▶ **DATA FOR THIS TASK**

______________________________

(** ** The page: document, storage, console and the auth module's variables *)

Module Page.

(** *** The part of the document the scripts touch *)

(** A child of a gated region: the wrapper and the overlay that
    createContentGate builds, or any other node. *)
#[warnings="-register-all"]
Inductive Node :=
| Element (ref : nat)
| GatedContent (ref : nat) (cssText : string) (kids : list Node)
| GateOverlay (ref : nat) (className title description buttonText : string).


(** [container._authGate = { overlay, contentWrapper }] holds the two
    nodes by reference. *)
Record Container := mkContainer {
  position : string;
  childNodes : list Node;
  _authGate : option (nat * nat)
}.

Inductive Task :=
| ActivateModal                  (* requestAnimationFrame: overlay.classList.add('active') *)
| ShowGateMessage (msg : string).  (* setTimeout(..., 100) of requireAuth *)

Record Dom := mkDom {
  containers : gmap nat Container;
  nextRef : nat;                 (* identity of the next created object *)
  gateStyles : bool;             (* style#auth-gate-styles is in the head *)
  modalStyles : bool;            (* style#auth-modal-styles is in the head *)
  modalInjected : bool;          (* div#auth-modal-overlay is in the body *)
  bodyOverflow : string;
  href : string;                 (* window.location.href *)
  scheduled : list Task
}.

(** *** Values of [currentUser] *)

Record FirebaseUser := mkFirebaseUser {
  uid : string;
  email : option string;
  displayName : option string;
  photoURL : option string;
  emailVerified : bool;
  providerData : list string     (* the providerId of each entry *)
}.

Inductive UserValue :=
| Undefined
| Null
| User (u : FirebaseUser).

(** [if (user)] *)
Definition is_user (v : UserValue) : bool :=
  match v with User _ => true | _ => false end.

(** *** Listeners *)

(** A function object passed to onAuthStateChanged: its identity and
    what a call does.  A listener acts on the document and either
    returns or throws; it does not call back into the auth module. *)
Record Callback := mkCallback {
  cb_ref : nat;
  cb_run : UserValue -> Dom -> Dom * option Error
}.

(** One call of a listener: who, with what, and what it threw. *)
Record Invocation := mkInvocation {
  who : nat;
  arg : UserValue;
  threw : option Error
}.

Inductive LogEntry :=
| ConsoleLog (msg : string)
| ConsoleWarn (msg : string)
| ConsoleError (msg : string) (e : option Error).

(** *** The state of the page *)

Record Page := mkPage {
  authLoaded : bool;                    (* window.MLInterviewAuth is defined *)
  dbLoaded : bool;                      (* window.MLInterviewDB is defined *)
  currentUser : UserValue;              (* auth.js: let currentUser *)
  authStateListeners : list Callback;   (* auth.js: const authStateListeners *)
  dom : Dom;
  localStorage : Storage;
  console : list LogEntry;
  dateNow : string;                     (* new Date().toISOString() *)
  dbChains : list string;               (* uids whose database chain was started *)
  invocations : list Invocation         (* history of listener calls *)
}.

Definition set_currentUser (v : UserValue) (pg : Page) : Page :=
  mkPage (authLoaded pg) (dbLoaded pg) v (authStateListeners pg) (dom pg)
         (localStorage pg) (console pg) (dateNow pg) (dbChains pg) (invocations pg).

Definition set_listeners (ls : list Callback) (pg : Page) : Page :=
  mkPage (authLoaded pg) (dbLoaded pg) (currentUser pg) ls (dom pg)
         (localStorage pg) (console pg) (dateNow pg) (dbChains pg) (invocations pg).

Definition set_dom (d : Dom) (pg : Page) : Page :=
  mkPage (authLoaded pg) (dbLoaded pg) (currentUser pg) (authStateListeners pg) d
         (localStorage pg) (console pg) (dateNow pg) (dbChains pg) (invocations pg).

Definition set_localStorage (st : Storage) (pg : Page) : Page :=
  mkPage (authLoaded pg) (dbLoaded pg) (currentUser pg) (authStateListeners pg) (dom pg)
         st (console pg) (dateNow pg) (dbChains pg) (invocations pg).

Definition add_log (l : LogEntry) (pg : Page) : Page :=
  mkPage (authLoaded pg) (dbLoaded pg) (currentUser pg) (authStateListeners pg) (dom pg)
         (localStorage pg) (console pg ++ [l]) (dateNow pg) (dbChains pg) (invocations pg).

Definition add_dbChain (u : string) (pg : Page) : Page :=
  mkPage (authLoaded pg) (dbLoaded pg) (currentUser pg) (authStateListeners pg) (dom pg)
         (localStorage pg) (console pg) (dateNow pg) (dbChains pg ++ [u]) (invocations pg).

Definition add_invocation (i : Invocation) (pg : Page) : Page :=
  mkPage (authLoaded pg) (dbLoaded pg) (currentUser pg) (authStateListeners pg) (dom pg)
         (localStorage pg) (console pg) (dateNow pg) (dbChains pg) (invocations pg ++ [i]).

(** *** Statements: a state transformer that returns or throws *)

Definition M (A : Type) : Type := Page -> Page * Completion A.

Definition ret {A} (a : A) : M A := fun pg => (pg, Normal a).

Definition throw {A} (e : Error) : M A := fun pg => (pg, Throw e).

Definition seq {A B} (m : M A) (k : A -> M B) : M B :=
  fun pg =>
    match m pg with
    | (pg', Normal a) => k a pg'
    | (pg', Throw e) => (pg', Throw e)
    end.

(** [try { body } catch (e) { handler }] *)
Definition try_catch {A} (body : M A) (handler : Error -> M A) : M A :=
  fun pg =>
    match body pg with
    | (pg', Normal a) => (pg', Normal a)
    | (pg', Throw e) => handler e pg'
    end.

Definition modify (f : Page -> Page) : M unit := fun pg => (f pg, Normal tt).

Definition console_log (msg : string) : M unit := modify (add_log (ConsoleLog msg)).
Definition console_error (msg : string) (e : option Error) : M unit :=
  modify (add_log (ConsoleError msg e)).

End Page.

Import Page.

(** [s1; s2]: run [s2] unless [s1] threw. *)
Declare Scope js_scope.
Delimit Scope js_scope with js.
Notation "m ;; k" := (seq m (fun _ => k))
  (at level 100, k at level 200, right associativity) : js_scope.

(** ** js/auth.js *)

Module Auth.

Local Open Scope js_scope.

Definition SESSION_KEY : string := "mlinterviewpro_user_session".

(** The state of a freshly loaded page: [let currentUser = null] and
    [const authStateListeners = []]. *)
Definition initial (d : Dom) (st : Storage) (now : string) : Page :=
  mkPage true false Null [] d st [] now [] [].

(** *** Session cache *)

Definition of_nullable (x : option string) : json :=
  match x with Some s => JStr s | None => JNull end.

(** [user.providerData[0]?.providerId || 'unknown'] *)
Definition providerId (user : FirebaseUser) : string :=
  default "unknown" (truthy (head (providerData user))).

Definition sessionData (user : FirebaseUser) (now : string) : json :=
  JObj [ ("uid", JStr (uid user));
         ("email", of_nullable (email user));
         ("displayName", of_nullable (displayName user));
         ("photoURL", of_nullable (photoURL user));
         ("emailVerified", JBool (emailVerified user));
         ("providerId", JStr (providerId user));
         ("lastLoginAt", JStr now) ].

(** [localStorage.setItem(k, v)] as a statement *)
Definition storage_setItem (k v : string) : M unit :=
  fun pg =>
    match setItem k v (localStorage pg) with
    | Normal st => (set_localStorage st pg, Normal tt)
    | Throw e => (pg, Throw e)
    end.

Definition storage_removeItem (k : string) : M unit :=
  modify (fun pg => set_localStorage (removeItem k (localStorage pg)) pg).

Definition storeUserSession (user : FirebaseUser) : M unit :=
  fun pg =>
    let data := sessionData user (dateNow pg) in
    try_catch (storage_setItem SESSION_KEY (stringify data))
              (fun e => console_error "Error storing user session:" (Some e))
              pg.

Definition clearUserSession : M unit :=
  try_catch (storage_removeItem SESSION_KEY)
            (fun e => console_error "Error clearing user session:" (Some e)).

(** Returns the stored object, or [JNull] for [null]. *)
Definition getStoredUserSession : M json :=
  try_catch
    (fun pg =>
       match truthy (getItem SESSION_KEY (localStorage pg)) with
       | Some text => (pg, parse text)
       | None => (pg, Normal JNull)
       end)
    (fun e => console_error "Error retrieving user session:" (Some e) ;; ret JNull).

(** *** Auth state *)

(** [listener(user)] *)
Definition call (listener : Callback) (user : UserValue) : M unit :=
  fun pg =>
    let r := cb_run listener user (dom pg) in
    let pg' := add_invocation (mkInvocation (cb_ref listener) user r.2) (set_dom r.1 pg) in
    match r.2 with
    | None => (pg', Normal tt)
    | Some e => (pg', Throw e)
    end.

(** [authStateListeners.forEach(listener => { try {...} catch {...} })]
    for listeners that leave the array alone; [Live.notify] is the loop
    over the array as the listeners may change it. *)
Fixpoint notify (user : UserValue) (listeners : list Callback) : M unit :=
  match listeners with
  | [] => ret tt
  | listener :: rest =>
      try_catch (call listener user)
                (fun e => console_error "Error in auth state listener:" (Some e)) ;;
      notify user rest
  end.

______________________________

Your output should be the listing's lines, exact and complete, from its first line to the line that contains "(kids : list Node)", inclusive.

(** ** The page: document, storage, console and the auth module's variables *)

Module Page.

(** *** The part of the document the scripts touch *)

(** A child of a gated region: the wrapper and the overlay that
    createContentGate builds, or any other node. *)
#[warnings="-register-all"]
Inductive Node :=
| Element (ref : nat)
| GatedContent (ref : nat) (cssText : string) (kids : list Node)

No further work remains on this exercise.